The best thing to address all of this internet and data security threats is making users understand the risks. Education and consistent enforcement regarding the system, the only programs allowed and the possible threats such as viruses and spams will be enough to keep the users updated of what shoul and should not be done in the network-related jobs. More so, keeping the programs and all the machines and computers updated especially on anti-virus, anti-spyware soft wares will also help minimize infections. Finally, protecting the network should be the responsibility of every users. Users and website administrator must see to it that all unused ports are closed, services and daemons that are not needed are disabled, and firewalls against unexpected inbound traffic are applied (LeBlanc 2006 para 8).

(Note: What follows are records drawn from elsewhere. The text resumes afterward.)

Lemma ps_change_ok p name l runs ch sel st e c n v name' er p' :
  name' ≠ name → Process.ChangeSandbox e c n v name' p = Ret (er, p') →
  procOk (mkProc (Process.mkSystem p Process.PMIdle name l) runs ch sel st) →
  procOk (mkProc (if er is None then Process.mkSystem p' Process.PMBusy name' l else Process.mkSystem p' Process.PMIdle name l)
    runs (txChOf p' ch) sel st).
Proof.
  intros Hne Hr Hok. apply ChangeSandbox_cases in Hr as [(Her & Hs & Hk & Hn & Hg)|(Hst & Hs & Hk & Hn & Hg)].
  - destruct er; [|done]. destruct Hok. cbn in *. split; cbn; rewrite ?Hs, ?Hk, ?Hn; try done.
    + intros Hr. apply ok_stream0. rewrite IsReadyOrBusy_spec in *. by rewrite <-Hs.
    + unfold txChOf. destruct Hg as [-> | ->]; [|done]. destruct (Process.p_group p); [by apply ok_group0|done].
    + intros k. destruct Hg as [-> | ->]; [|done]. apply ok_group0.
  - assert (∀ r, r ∈ runs → fresh r = true → False) as Hf by (intros r; by eapply idle_no_fresh).
    assert (Process.listener_ok l Process.idle) as Hl by (rewrite <-Hst; apply (ok_seen _ Hok)).
    pose proof (ok_runs _ Hok) as Hlen.
    destruct er; (eapply procOk_renamed with (sy := Process.mkSystem p Process.PMIdle name l) (k := mkGroupKey c n v);
      [exact Hok|done|exact Hk|done| | |done|exact Hf]).
    + right. by rewrite Hn.
    + by rewrite Hs.
    + by left.
    + rewrite Hs. apply Process.listener_change; auto.
Qed.

Lemma ps_close_ok p name l runs ch sel st e er p' :
  Process.CloseSandbox e p = Ret (er, p') →
  procOk (mkProc (Process.mkSystem p Process.PMIdle name l) runs ch sel st) →
  procOk (mkProc (Process.mkSystem p' (if er is None then Process.PMGone else Process.PMIdle) name l) runs ch sel st).
Proof.
  intros Hr Hok. pose proof Hok as []. cbn in *. specialize (ok_view0 eq_refl).
  apply CloseSandbox_cases in Hr as (Hn & [[Her Hs]|(-> & Hst & Hs)]).
  - destruct er; [|done]. eapply (procOk_keep (Process.mkSystem p Process.PMIdle name l)); [done|done|done|cbn..]; rewrite ?Hs; auto.
    rewrite IsReadyOrBusy_spec, Hs, ok_view0. by intros [?|?].
  - assert (∀ r, r ∈ runs → fresh r = true → False) as Hf by (intros r; by eapply idle_no_fresh).
    rewrite Hst in ok_seen0.
    eapply (procOk_keep (Process.mkSystem p Process.PMIdle name l)); [done|done|done|cbn..]; rewrite ?Hs; try done.
    + intros r Hr Hf'. by destruct (Hf r).
    + rewrite IsReadyOrBusy_spec, Hs. by intros [?|?].
    + apply Process.listener_change; auto.
Qed.
(** Whether the request that was taken is put into the scheduler again. *)
Definition givesBack (e : Process.env) (seen : Process.processState) (c : pick) (m : DockerVMMessage) : bool :=
  match c with
  | PickTx _ _ _ => bool_decide (seen = Process.idle)
  | PickExit x _ => bool_decide (Process.exitError x = ContractNotExistError)
  | _ => false
  end && match @sched_PutMsg (Process.e_sched e) (AnyDockerVM m) with None => true | Some _ => false end.

(** The channels of requests after a round of the listener, of references and of values alike. *)
Definition chanAfter {A} (content : A → DockerVMMessage) (e : Process.env) (seen : Process.processState) (c : pick)
    (l : list A) : list A :=
  match takes c ≫= (λ i, (i,.) <$> l !! i) with
  | Some (i, x) => if givesBack e seen c (content x) then delete i l ++ [x] else delete i l
  | None => l
  end.

(** With objects: the requests in the channels of the scheduler and of the groups, and the processes. *)
Record world := mkWorld { w_mem : memory; w_chan : list loc; w_procs : gmap string process }.

(** With values. *)
Record vworld := mkVWorld { v_chan : list DockerVMMessage; v_procs : gmap string Process.Process }.

Definition abs (w : world) : vworld := mkVWorld (map (get (w_mem w)) (w_chan w)) (view (w_mem w) <$> w_procs w).

(** The choice of a listener, as references and as values. *)
Definition refChoice (l : list loc) (c : pick) : option choice :=
  match c with
  | PickTx i t p => x ← l !! i; Some (ChTx x t p)
  | PickTimer => Some ChTimer
  | PickResp => Some ChResp
  | PickExit x None => Some (ChExit x None)
  | PickExit x (Some (i, t)) => y ← l !! i; Some (ChExit x (Some (y, t)))
  | PickUpdate => Some ChUpdate
  end.

Definition valChoice (l : list DockerVMMessage) (c : pick) : option Process.choice :=
  match c with
  | PickTx i t p => x ← l !! i; Some (Process.ChTx (mkTxPayload x t))
  | PickTimer => Some Process.ChTimer
  | PickResp => Some Process.ChResp
  | PickExit x None => Some (Process.ChExit x None)
  | PickExit x (Some (i, t)) => y ← l !! i; Some (Process.ChExit x (Some (mkTxPayload y t)))
  | PickUpdate => Some Process.ChUpdate
  end.

(** A released process is gone unless its exit handler starts it again, for another contract. *)
Definition stays (released : bool) (p : Process.Process) (c : pick) : bool :=
  negb released || match c with
                   | PickExit x _ => negb (takesHead x) && bool_decide (Process.p_state p = Process.changing)
                   | _ => false
                   end.

Section world.
Context (merge : DockerVMMessage → DockerVMMessage → DockerVMMessage).

(** [recvMsg] of the two services: a message from the pool, filled by the stream. *)
Definition receive (pick : option nat) (arrived : DockerVMMessage) : M memory loc :=
  l ← DockerVMMessageFromPool pick; RecvMsg merge l arrived;; mret l.

Definition receiveRequest (pick : option nat) (slowDisable : bool) (now : Z) (arrived : DockerVMMessage) : M memory loc :=
  l ← receive pick arrived; EnterNextStep slowDisable now now now l ENGINE_GRPC_RECEIVE_TX_REQUEST "";; mret l.

Definition wstep (a : action) (w : world) : outcome world :=
  let '(mkWorld mm chan procs) := w in
  match a with
  | ARequest pick d now m =>
    match receiveRequest pick d now m mm with
    | Ret (l, mm') => Ret (mkWorld mm' (chan ++ [l]) procs)
    | Panic => Panic | Block => Block
    end
  | AResponse name pick m =>
    match procs !! name with
    | None => Block
    | Some q =>
      match q_respCh q with
      | [] => match receive pick m mm with
              | Ret (l, mm') => Ret (mkWorld mm' chan (<[name:=mkProc (q_p q) (q_Tx q) [l]]> procs))
              | Panic => Panic | Block => Block
              end
      | _ => Block
      end
    end
  | AListen e name seen c =>
    match procs !! name, refChoice chan c with
    | Some q, Some ch =>
      match listenProcess e seen ch (mm, q) with
      | Ret (released, (mm', q')) =>
        Ret (mkWorld mm' (chanAfter (get mm) e seen c chan)
               (if stays released (q_p q) c then <[name:=q']> procs else delete name procs))
      | Panic => Panic | Block => Block
      end
    | _, _ => Block
    end
  | AOther name o =>
    match procs !! name with
    | None => Block
    | Some q => match via (runOther o) (mm, q) with
                | Ret (_, (mm', q')) => Ret (mkWorld mm' chan (<[name:=q']> procs))
                | Panic => Panic | Block => Block
                end
    end
  | ANew name p => if decide (procs !! name = None) then Ret (mkWorld mm chan (<[name:=mkProc p None []]> procs)) else Block
  | ACollect i => Ret (mkWorld (set_pool (delete i (pbPool mm)) mm) chan procs)
  end.
(* ===== verification/Gas.v ===== *)
(** * gas/: the gas a transaction uses

    gas_old.go charges for block versions below 2030102, gas2312.go from there on, and gas.go
    selects. A function returns the new gas used and an error, as in Go: when it fails the
    first result is zero. Gas is a [uint64]; sums and products are reduced modulo 2^64. *)

From S2P Require Import Prelude Messages.

Module Gas.

(** [chainmaker.org/chainmaker/utils/v2/gas] and the constant [utils.PrefixContractByteCode]:
    the gas prices and the product of a size and a price, a [uint64] or an error. The events of
    [commonPb] are marshalled with the tags of that package. *)
Class GasUtils := {
  GasConfig : Type;
  GasPrice : Type;
  price_zero : GasPrice;
  GetGasPriceForInvoke : GasConfig → GasPrice;
  MultiplyGasPrice : Z → GasPrice → Z + gerr;
  PrefixContractByteCode : string;
}.

(** [commonPb.ContractEvent]. *)
Record ContractEvent := mkContractEvent {
  ce_Topic : string;
  ce_TxId : string;
  ce_ContractName : string;
  ce_EventData : list string;
}.

#[export] Instance ContractEvent_eq_dec : EqDecision ContractEvent.
Proof. solve_decision. Defined.

Definition blockVersion2312 : Z := 2030102.

(** The prices that are used. *)
Definition GetStateGasPrice : Z := 1.
Definition GetBatchStateGasPrice : Z := 1.
Definition PutStateGasPrice : Z := 10.
Definition EmitEventGasPrice : Z := 5.
Definition KvIteratorCreateGasPrice : Z := 1.
Definition KvIteratorNextGasPrice : Z := 1.
Definition KeyHistoryIterCreateGasPrice : Z := 1.
Definition KeyHistoryIterHasNextGasPrice : Z := 1.
Definition GetSenderAddressGasPrice : Z := 1.

Definition initContract : string := "init_contract".
Definition upgradeContract : string := "upgrade".
Definition defaultInvokeBaseGas : Z := 10000.
Definition initFuncGas : Z := 1250.

(** The keys of the parameters of a system call (config/config.go). *)
Definition KeyIterStartKey : string := "KEY_ITERATOR_START_KEY".
Definition KeyIterStartField : string := "KEY_ITERATOR_START_FIELD".
Definition KeyIterLimitKey : string := "KEY_ITERATOR_LIMIT_KEY".
Definition KeyIterLimitField : string := "KEY_ITERATOR_LIMIT_FIELD".
Definition KeyHistoryIterKey : string := "KEY_HISTORY_ITERATOR_KEY".
Definition KeyHistoryIterField : string := "KEY_HISTORY_ITERATOR_FIELD".

Definition len (s : string) : Z := Z.of_nat (String.length s).

(** The value of a key in a map of byte slices: a missing key is the nil slice. *)
Definition param (params : gmap string string) (k : string) : string := default "" (params !! k).

Definition overLimit : gerr := Err "over gas limited".
Definition overLimitSp : gerr := Err "over gas limited ".

Section gas.
Context `{ProtocolConsts} `{GU : GasUtils}.

(** [json.Marshal(contractEvent)] of the event's generated struct. *)
Context (marshalEvent : ContractEvent → string + gerr).

Definition CheckGasLimit (gasUsed : Z) : bool := GasLimit <? gasUsed.

(** ** gas_old.go *)

Definition GetStateGasUsedLt2312 (gasUsed : Z) (value : string) : Z * option gerr :=
  let gasUsed := u64_add gasUsed (u64_mul (len value) GetStateGasPrice) in
  if CheckGasLimit gasUsed then (0, Some overLimitSp) else (gasUsed, None).

Definition GetBatchStateGasUsedLt2312 (gasUsed : Z) (payload : string) : Z * option gerr :=
  let gasUsed := u64_add gasUsed (u64_mul (len payload) GetBatchStateGasPrice) in
  if CheckGasLimit gasUsed then (0, Some overLimitSp) else (gasUsed, None).

Definition PutStateGasUsedLt2312 (gasUsed : Z) (contractName key field value : string) : Z * option gerr :=
  let gasUsed := u64_add gasUsed
    (u64_mul (u64_add (len value) (len (contractName +:+ key +:+ field))) PutStateGasPrice) in
  if CheckGasLimit gasUsed then (0, Some overLimitSp) else (gasUsed, None).

Definition EmitEventGasUsedLt2312 (gasUsed : Z) (contractEvent : ContractEvent) : Z * option gerr :=
  match marshalEvent contractEvent with
  | inr err => (0, Some err)
  | inl bytes =>
    let gasUsed := u64_add gasUsed (u64_mul (len bytes) EmitEventGasPrice) in
    if CheckGasLimit gasUsed then (0, Some overLimitSp) else (gasUsed, None)
  end.

Definition getInitFuncGasUsed (gasUsed configDefaultGas : Z) : Z :=
  if configDefaultGas =? 0 then u64_add (u64_add gasUsed defaultInvokeBaseGas) initFuncGas
  else u64_add (u64_add gasUsed configDefaultGas) initFuncGas.

Definition InitFuncGasUsedLt2312 (gasUsed configDefaultGas : Z) : Z * option gerr :=
  let gasUsed := getInitFuncGasUsed gasUsed configDefaultGas in
  if CheckGasLimit gasUsed then (0, Some overLimitSp) else (gasUsed, None).

Definition ContractGasUsed (gasUsed : Z) (method contractName byteCode : string) : Z * option gerr :=
  let gasUsed :=
    if String.eqb method initContract
    then u64_add gasUsed (u64_mul (u64_add (len (contractName +:+ PrefixContractByteCode)) (len byteCode)) PutStateGasPrice)
    else gasUsed in
  let gasUsed :=
    if String.eqb method upgradeContract
    then u64_add gasUsed (u64_mul (len byteCode) PutStateGasPrice)
    else gasUsed in
  if CheckGasLimit gasUsed then (0, Some overLimitSp) else (gasUsed, None).

(** The iterator operations and the sender's address cost ten times their price. *)
Definition fixedGas (price gasUsed : Z) : Z * option gerr :=
  let gasUsed := u64_add gasUsed (u64_mul 10 price) in
  if CheckGasLimit gasUsed then (0, Some overLimit) else (gasUsed, None).

Definition CreateKeyHistoryIterGasUsedLt2312 (gasUsed : Z) := fixedGas KeyHistoryIterCreateGasPrice gasUsed.
Definition ConsumeKeyHistoryIterGasUsedLt2312 (gasUsed : Z) := fixedGas KeyHistoryIterHasNextGasPrice gasUsed.
Definition CreateKvIteratorGasUsedLt2312 (gasUsed : Z) := fixedGas KvIteratorCreateGasPrice gasUsed.
Definition ConsumeKvIteratorGasUsedLt2312 (gasUsed : Z) := fixedGas KvIteratorNextGasPrice gasUsed.

(** ** gas2312.go: most operations are free *)

Definition PutStateGasUsed2312 (gasUsed : Z) : Z * option gerr := (gasUsed, None).
Definition GetStateGasUsed2312 (gasUsed : Z) : Z * option gerr := (gasUsed, None).
Definition GetBatchStateGasUsed2312 (gasUsed : Z) : Z * option gerr := (gasUsed, None).
Definition EmitEventGasUsed2312 (gasUsed : Z) : Z * option gerr := (gasUsed, None).
Definition ConsumeKeyHistoryIterGasUsed2312 (gasUsed : Z) : Z * option gerr := (gasUsed, None).
Definition ConsumeKvIteratorGasUsed2312 (gasUsed : Z) : Z * option gerr := (gasUsed, None).
Definition ConsumeKvIteratorNextGasUsed2312 (gasUsed : Z) : Z * option gerr := (gasUsed, None).
Definition ConsumeKeyHistoryIterNextGasUsed2312 (gasUsed : Z) : Z * option gerr := (gasUsed, None).

Definition invokePrice (gasConfig : option GasConfig) : GasPrice :=
  match gasConfig with None => price_zero | Some c => GetGasPriceForInvoke c end.

(** The size of the data times the price of the configuration. *)
Definition sizeGas (gasConfig : option GasConfig) (dataSize gasUsed : Z) : Z * option gerr :=
  match MultiplyGasPrice dataSize (invokePrice gasConfig) with
  | inr err => (0, Some err)
  | inl gas =>
    let gasUsed := u64_add gasUsed gas in
    if CheckGasLimit gasUsed then (0, Some overLimit) else (gasUsed, None)
  end.

Definition CreateKeyHistoryIterGasUsed2312 (gasConfig : option GasConfig) (params : gmap string string)
    (gasUsed : Z) : Z * option gerr :=
  sizeGas gasConfig (len (param params KeyHistoryIterKey) + len (param params KeyHistoryIterField)) gasUsed.

Definition CreateKvIteratorGasUsed2312 (gasConfig : option GasConfig) (params : gmap string string)
    (gasUsed : Z) : Z * option gerr :=
  sizeGas gasConfig
    (len (param params KeyIterStartKey) + len (param params KeyIterStartField) +
     len (param params KeyIterLimitKey) + len (param params KeyIterLimitField)) gasUsed.

(** [strings.HasPrefix(key, "__") && strings.HasSuffix(key, "__")]. *)
Definition reserved (key : string) : bool :=
  String.prefix "__" key && String.eqb (String.substring (String.length key - 2) 2 key) "__".

(** The order in which Go ranges over the map does not matter for the sum. *)
Definition paramsSize (parameters : gmap string string) : Z :=
  foldr (λ '(k, v) acc, if reserved k then acc else acc + (len k + len v)) 0 (map_to_list parameters).

Definition CallContractGasUsed2312 (gasConfig : option GasConfig) (gasUsed : Z) (contractName contractMethod : string)
    (parameters : gmap string string) : Z * option gerr :=
  sizeGas gasConfig (len contractName + len contractMethod + paramsSize parameters) gasUsed.

(** ** gas.go *)

Definition GetSenderAddressGasUsed (gasUsed : Z) : Z * option gerr := fixedGas GetSenderAddressGasPrice gasUsed.

Definition PutStateGasUsed (blockVersion gasUsed : Z) (contractName key field value : string) : Z * option gerr :=
  if blockVersion <? blockVersion2312 then PutStateGasUsedLt2312 gasUsed contractName key field value
  else PutStateGasUsed2312 gasUsed.

Definition GetStateGasUsed (blockVersion gasUsed : Z) (value : string) : Z * option gerr :=
  if blockVersion <? blockVersion2312 then GetStateGasUsedLt2312 gasUsed value else GetStateGasUsed2312 gasUsed.

Definition GetBatchStateGasUsed (blockVersion gasUsed : Z) (payload : string) : Z * option gerr :=
  if blockVersion <? blockVersion2312 then GetBatchStateGasUsedLt2312 gasUsed payload
  else GetBatchStateGasUsed2312 gasUsed.

Definition EmitEventGasUsed (blockVersion gasUsed : Z) (contractEvent : ContractEvent) : Z * option gerr :=
  if blockVersion <? blockVersion2312 then EmitEventGasUsedLt2312 gasUsed contractEvent else EmitEventGasUsed2312 gasUsed.

Definition CreateKeyHistoryIterGasUsed (blockVersion : Z) (gasConfig : option GasConfig) (params : gmap string string)
    (gasUsed : Z) : Z * option gerr :=
  if blockVersion <? blockVersion2312 then CreateKeyHistoryIterGasUsedLt2312 gasUsed
  else CreateKeyHistoryIterGasUsed2312 gasConfig params gasUsed.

From the standpoints highlighted above, it can be concluded that the company will continuously have a very bright future if it will decide to go online. A fully equipped and easy to access website coupled with website administrators is a good way to start the online marketing and selling. Communicating with major credit cards companies and a number of stable banks is the second major step. This is to ensure that the company will have the right to check with them in terms of the accounts of any consumer who will decide to purchase online.
With the methods suggested above, the company’s online marketing and selling will surely flourish. At the same time, security of the company and of the buyers’ accounts will be maintained because everything will be checked and verified accordingly and in a very legal way.
- ‘Advantages of E-business’ 2001.
- Alexandrou, M 2002. ‘E-business definition’.
- Bricklin, D 1999. ‘What’s Been Successful in B2C?’. Web.
- Department of Communications, Information Technology and the Arts (DOCITA) 2000, E-Commerce Beyond 2000. AusInfo, Canberra.
- Kerrigan, R, Roegner, E. & Swinford, D 2002. ‘B2Basics’. The McKinsey. p.45.
- Klimley, A 2002, ‘Make the E-Commerce Connection’, Black Enterprise, vol. 32, no. 11, pp259-265.
- LeBlanc Linda 2006. “Creating a Culture of Security”.
- ‘Manage Invoice and Payments’ 1995, FedEx. Web.
- Organization for Economic Cooperation and Development (OECD) 1999. The Economic Social Impact of Electronic Commerce — Preliminary Findings and Research Agenda, Paris.
- Shipside, S 2000, ‘The Fight for Your E-Business’. New Statesman, vol. 129, no.4494.
- ‘Why selling online makes sound business sense’. 2003, Scottish Enterprise.